Analysts yesterday raised their share price targets for Pegatron Corp (和碩) after the contract notebook computer and smartphone maker on Monday posted a better-than-expected performance for last quarter.
The price adjustment would be supported by a better earnings outlook amid the company’s yield improvement and consumers’ robust demand for Apple Inc’s iPhone 6, analysts said.
Yuanta Securities Investment Consulting Co (元大投顧) has raised its price target for the stock to NT$67 from NT$45, citing Pegatron’s better operating management and good product mix.
Pegatron shares yesterday closed at NT$60.6 in Taipei trading, up 6.88 percent from the previous session.
Pegatron reported net profit of NT$4.75 billion (US$154.67 million) for last quarter, which beat Yuanta’s estimates by 47 percent and was 50 percent ahead of UBS Securities Pte Ltd’s forecast.

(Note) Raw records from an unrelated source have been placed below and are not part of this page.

(** The version branch: the token is attached to a successful result. *)
Definition withVersion (r : Exec.GitHubCLIExecResponse) : Exec.GitHubCLIExecResponse :=
  if Exec.success r
  then match Exec.versionMatch (Exec.output r) with
       | Some v => Exec.set_version (Some v) r
       | None => r
       end
  else r.

(** The identity branch: what the outcome of [api user] adds to the result. *)
Definition withIdentity `{Host} (o : ExecOutcome) (r : Exec.GitHubCLIExecResponse)
    : Exec.GitHubCLIExecResponse :=
  match o with
  | Returned out =>
      match Exec.parseUser (trim out) with
      | Some u => Exec.set_user (Some u) r
      | None => r
      end
  | Thrown _ => r
  end.

(** The route on an allowed command, written over the outcomes of the
    processes it starts. *)
Definition gatewayRun `{Host} (command : string) (args : list string)
    (env : gmap string string) (cwd : option string) (s : Sys)
    : Exec.HttpResponse * Sys :=
  let inv1 := gatewayInvocation command args env cwd in
  let o1 := (execSync inv1 (world s)).1 in
  let w1 := (execSync inv1 (world s)).2 in
  let r1 := resultOf command args o1 in
  if decide (command = "version") then
    (Exec.json_reply (withVersion r1), spawnedAfter s w1 [inv1])
  else if decide (command = "auth status") then
    match o1 with
    | Returned _ =>
        let inv2 := gatewayInvocation "api" ["user"] env cwd in
        (Exec.json_reply (withIdentity (execSync inv2 w1).1 r1),
         spawnedAfter s (execSync inv2 w1).2 [inv1; inv2])
    | Thrown _ => (Exec.json_reply r1, spawnedAfter s w1 [inv1])
    end
  else (Exec.json_reply r1, spawnedAfter s w1 [inv1]).

(** The command line handed to [execSync] starts with the quoted executable
    of the gateway.  The line is run by a shell, so this says how the line
    begins, not which programs the shell goes on to start. *)
Definition runsGh (inv : Invocation) : Prop :=
  ∃ rest, fullCommand inv
          = quoted "C:\users\neal7\devtools\github cli\bin\gh.exe" +:+ " " +:+ rest.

The company’s gross margin also rose 6.4 percent from a year earlier and three months ago, which it attributed to a better product mix and yield rate, as well as the reversal of an earlier inventory write-off.
However, whether Pegatron’s margin is sustainable depends on the upcoming quarterly results of Hon Hai Precision Industry Co (鴻海精密), which assembles Apple Inc iPhones and iPads, Yuanta analyst Vincent Chen (陳豐丰) said in a client note yesterday.

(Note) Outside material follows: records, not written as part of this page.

Definition is_hole (c : Cell) : bool :=
  match c with
  | Hole => true
  | _ => false
  end.

Definition is_str (c : Cell) : bool :=
  match c with
  | Str _ => true
  | _ => false
  end.

(** [useState<string[]>([''])]. *)
Definition rootCauses_initial : list Cell := [Str ""].

(** [[...array]]: the copy has [undefined] where the array has a hole. *)
Definition spread (l : list Cell) : list Cell :=
  map (fun c => match c with Hole => Undefined | _ => c end) l.

(** [array[index] = value]: replaces the element when [index] is in range,
    appends when [index] is the length, and leaves holes in between when
    [index] is beyond it. *)
Fixpoint assign (l : list Cell) (index : nat) (value : string) : list Cell :=
  match l, index with
  | [], O => [Str value]
  | [], S i => Hole :: assign [] i value
  | _ :: t, O => Str value :: t
  | c :: t, S i => c :: assign t i value
  end.

(** [array.filter((c, i) => f(c, i))], the first element having index
    [i]: holes are skipped without calling [f]. *)
Fixpoint array_filter (f : Cell -> nat -> bool) (i : nat) (l : list Cell) : list Cell :=
  match l with
  | [] => []
  | Hole :: t => array_filter f (S i) t
  | c :: t => if f c i then c :: array_filter f (S i) t else array_filter f (S i) t
  end.

(** [addRootCause()]: [setRootCauses([...rootCauses, ''])]. *)
Definition addRootCause (rootCauses : list Cell) : list Cell :=
  spread rootCauses ++ [Str ""].

(** [updateRootCause(index, value)]. *)
Definition updateRootCause (rootCauses : list Cell) (index : nat) (value : string)
    : list Cell :=
  assign (spread rootCauses) index value.

(** [removeRootCause(index)]. *)
Definition removeRootCause (rootCauses : list Cell) (index : nat) : list Cell :=
  if (1 <? length rootCauses)%nat then
    array_filter (fun _ i => negb (i =? index)%nat) 0 rootCauses
  else rootCauses.

(** What the user can do to the list. *)
Inductive RootCauseAction : Type :=
| AddRootCause
| UpdateRootCause (index : nat) (value : string)
| RemoveRootCause (index : nat).

Definition root_cause_step (rootCauses : list Cell) (a : RootCauseAction) : list Cell :=
  match a with
  | AddRootCause => addRootCause rootCauses
  | UpdateRootCause index value => updateRootCause rootCauses index value
  | RemoveRootCause index => removeRootCause rootCauses index
  end.

(** The index of an action names a row that is on the screen, as it does
    when the action comes from the row's own input or button. *)
Definition on_screen (rootCauses : list Cell) (a : RootCauseAction) : bool :=
  match a with
  | AddRootCause => true
  | UpdateRootCause index _ | RemoveRootCause index => (index <? length rootCauses)%nat
  end.

(** All actions of [acts], applied in turn from [rootCauses], name rows that
    are on the screen when they are applied. *)
Fixpoint all_on_screen (rootCauses : list Cell) (acts : list RootCauseAction) : bool :=
  match acts with
  | [] => true
  | a :: rest =>
      on_screen rootCauses a && all_on_screen (root_cause_step rootCauses a) rest
  end.

(** The number of elements that are not holes. *)
Definition elements (l : list Cell) : nat :=
  length (filter (fun c => negb (is_hole c)) l).

(** The strings of a list of cells. *)
Definition strings (l : list string) : list Cell := map Str l.

(** ** The requests of the investigation screen *)

(** The items of AsyncStorage under their keys. *)
Definition Items : Type := string -> option string.

Definition no_items : Items := fun _ => None.

Definition put_item (items : Items) (key value : string) : Items :=
  fun k => if String.eqb k key then Some value else items k.

(** What a call meets on the device: the text of [Date.now()], the text of
    the random suffix, and whether the promises of [AsyncStorage.getItem]
    and [AsyncStorage.setItem] are fulfilled. *)
Record Device : Type := mkDevice {
  now : string;
  random : string;
  get_ok : bool;
  set_ok : bool
}.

“If Hon Hai reports disappointing results, it might suggest that Pegatron has moved up the ladder in the Apple EMS supply chain and become a meaningful threat to Hon Hai,” Chen said.
If Hon Hai also reports good results for last quarter, then it suggests that Apple is treating its key suppliers equally well and Pegatron’s margin might not be sustainable, he said.
UBS Securities Pte Ltd analyst Edward Yen (顏子傑) said Pegatron’s yield rate improvement from 6.1 percent in the second quarter and 4.2 percent a year ago might help the firm to gain more orders from Apple at a time when the US company is seeking to diversify its supply chain.
Pegatron said the communications segment contributed 45 percent to its total revenue last quarter, due to higher smartphone volumes and a seasonal peak, and it expects the communication segment to drive the company’s business next year.
As a result, the company’s plan to budget NT$300 million next year to boost capacity and equipment might focus on smartphone capacity, Yen said.
UBS has increased its price target for the stock to NT$80 from NT$66, Yen said in a separate note.
JPMorgan Securities Ltd analyst Gokul Hariharan agreed that the iPhone 6 could remain the key driver of growth and profitability this quarter for Pegatron, but he cautioned that the firm’s operating profit might decline once iPhone 6 volume reaches its peak.
The brokerage also adjusted its target price to NT$65 from NT$46, but said the stock might face limited potential for further market share gains next year.